## What to produce
Somewhere below are a line with "(fix edges (es" and a later line with "scc fuel' (target". Output exactly those lines and all lines between them.

## Input data
◆ ◆ ◆
(* ===== verification/FlashSpi.v ===== *)
(** * SPI flash

    Model of [utils/flash_spi.c]: the driver of the SPI configuration flash,
    which moves every bit through one register with the data lines, the
    clock and the chip select.

    The flash chip is not part of the repository. [chip] with [chip_end] and
    [chip_out] states what the data sheets of SPI NOR flash say: commands are
    sent in the first eight clock cycles on line 0, most significant bit
    first, sampled at the rising edge; they take effect when the chip is
    deselected; programming clears bits inside a page, erasing sets them, both
    need the write enable latch and keep the chip busy for a while. [SpiPort]
    is the interface between the driver and a chip: the register drives the
    pins. *)

From S2P Require Import Prelude Mmio.

Definition SPI_CMD_RESET_ENABLE : Z := 0x66.
Definition SPI_CMD_RESET_MEMORY : Z := 0x99.
Definition SPI_CMD_READ_ID : Z := 0x9F.
Definition SPI_CMD_READ : Z := 0x03.
Definition SPI_CMD_FAST_READ_QUAD_IO : Z := 0xEB.
Definition SPI_CMD_4B_READ : Z := 0x13.
Definition SPI_CMD_4B_FAST_READ_QUAD_IO : Z := 0xEC.
Definition SPI_CMD_WRITE_ENABLE : Z := 0x06.
Definition SPI_CMD_WRITE_DISABLE : Z := 0x04.
Definition SPI_CMD_READ_STATUS_REG : Z := 0x05.
Definition SPI_CMD_READ_FLAG_STATUS_REG : Z := 0x70.
Definition SPI_CMD_READ_V_CONFIG_REG : Z := 0x85.
Definition SPI_CMD_WRITE_STATUS_REG : Z := 0x01.
Definition SPI_CMD_WRITE_V_CONFIG_REG : Z := 0x81.
Definition SPI_CMD_CLEAR_FLAG_STATUS_REG : Z := 0x50.
Definition SPI_CMD_PAGE_PROGRAM : Z := 0x02.
Definition SPI_CMD_PAGE_PROGRAM_QUAD_IN_EXT : Z := 0x38.
Definition SPI_CMD_4B_PAGE_PROGRAM : Z := 0x12.
Definition SPI_CMD_4B_PAGE_PROGRAM_QUAD_IN_EXT : Z := 0x3E.
Definition SPI_CMD_4KB_SUBSECTOR_ERASE : Z := 0x20.
Definition SPI_CMD_SECTOR_ERASE : Z := 0xD8.
Definition SPI_CMD_4B_4KB_SUBSECTOR_ERASE : Z := 0x21.
Definition SPI_CMD_4B_SECTOR_ERASE : Z := 0xDC.
Fixpoint scc (fuel : nat) (node : N) (graph : Graph) (s : scc_vars)
         (sm : Sampler) : result (scc_vars * Sampler) :=
  match fuel with
  | O => OutOfFuel
  | S fuel' =>
      let s0 := with_tvars (enter node (tvars s)) s in
      '(s1, sm1) <-
        (if has_neighbours graph node then
           (fix edges (es : list EdgeType) (s : scc_vars) (sm : Sampler)
              : result (scc_vars * Sampler) :=
              match es with
              | [] => Ok (s, sm)
              | edge :: es' =>
                  let (dice_dst, sm) := sample_dist edge sm in
                  let (dice, g') := draw (rng s) in
                  let s := with_rng g' s in
                  if Qlt_bool dice dice_dst then
                    match find (target edge) (index (tvars s)) with
                    | None =>
                        '(s', sm') <-
                          scc fuel' (target edge) graph
                              (with_tvars
                                 (set_pred (target edge) node (tvars s)) s)
                              sm ;;
                        let t := tvars s' in
                        edges es'
                          (with_tvars
                             (set_lowlink node
                                (N.min (get 0 node (lowlink t))
                                       (get 0 (target edge) (lowlink t))) t)
                             s')
                          sm'
                    | Some _ =>
                        let t := tvars s in
                        edges es'
                          (with_tvars
                             (set_lowlink node
                                (N.min (get 0 node (lowlink t))
                                       (get 0 (target edge) (index t))) t)
                             s)
                          sm
                    end
                  else edges es' s sm
              end) (get_neighbours graph node) s0 sm
         else Ok (s0, sm)) ;;
      let t := tvars s1 in
      if get 0 node (lowlink t) =? get 0 node (index t) then
        s2 <- pop_component node (vis_stack t) s1 ;;
        Ok ({| tvars := tvars s2; rng := rng s2; cur_cc := cur_cc s2;
               cur_cc_list := cur_cc_list s2;
               cur_num_cc := cur_num_cc s2 + 1 |}, sm1)
      else Ok (s1, sm1)
  end.
Lemma for_upM_ind {A} (P : Z -> A -> Prop) n i f (a : A) :
  P i a ->
  (forall j a, i <= j < i + Z.of_nat n -> P j a -> exists a', f j a = Ok a' /\ P (j + 1) a') ->
  exists a', for_upM n i f a = Ok a' /\ P (i + Z.of_nat n) a'.
Proof.
  revert i a. induction n as [|n IH]; intros i a H0 Hs; simpl.
  - rewrite Z.add_0_r. eauto.
  - destruct (Hs i a ltac:(lia) H0) as (a' & -> & Ha'). cbn.
    replace (i + Z.of_nat (S n)) with (i + 1 + Z.of_nat n) by lia.
    apply IH; [done|]. intros. apply Hs; [lia|done].
Qed.

Lemma for_rangeM_ind {A} (P : Z -> A -> Prop) lo hi f (a : A) :
  lo <= hi -> P lo a ->
  (forall j a, lo <= j < hi -> P j a -> exists a', f j a = Ok a' /\ P (j + 1) a') ->
  exists a', for_rangeM lo hi f a = Ok a' /\ P hi a'.
Proof.
  intros Hle H0 Hs. unfold for_rangeM.
  destruct (for_upM_ind P (Z.to_nat (hi - lo)) lo f a H0) as (a' & E & Ha').
  - intros. apply Hs; [lia|done].
  - exists a'. split; [done|]. by replace hi with (lo + Z.of_nat (Z.to_nat (hi - lo))) by lia.
Qed.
◆ ◆ ◆
## Response to the exercise
           (fix edges (es : list EdgeType) (s : scc_vars) (sm : Sampler)
              : result (scc_vars * Sampler) :=
              match es with
              | [] => Ok (s, sm)
              | edge :: es' =>
                  let (dice_dst, sm) := sample_dist edge sm in
                  let (dice, g') := draw (rng s) in
                  let s := with_rng g' s in
                  if Qlt_bool dice dice_dst then
                    match find (target edge) (index (tvars s)) with
                    | None =>
                        '(s', sm') <-
                          scc fuel' (target edge) graph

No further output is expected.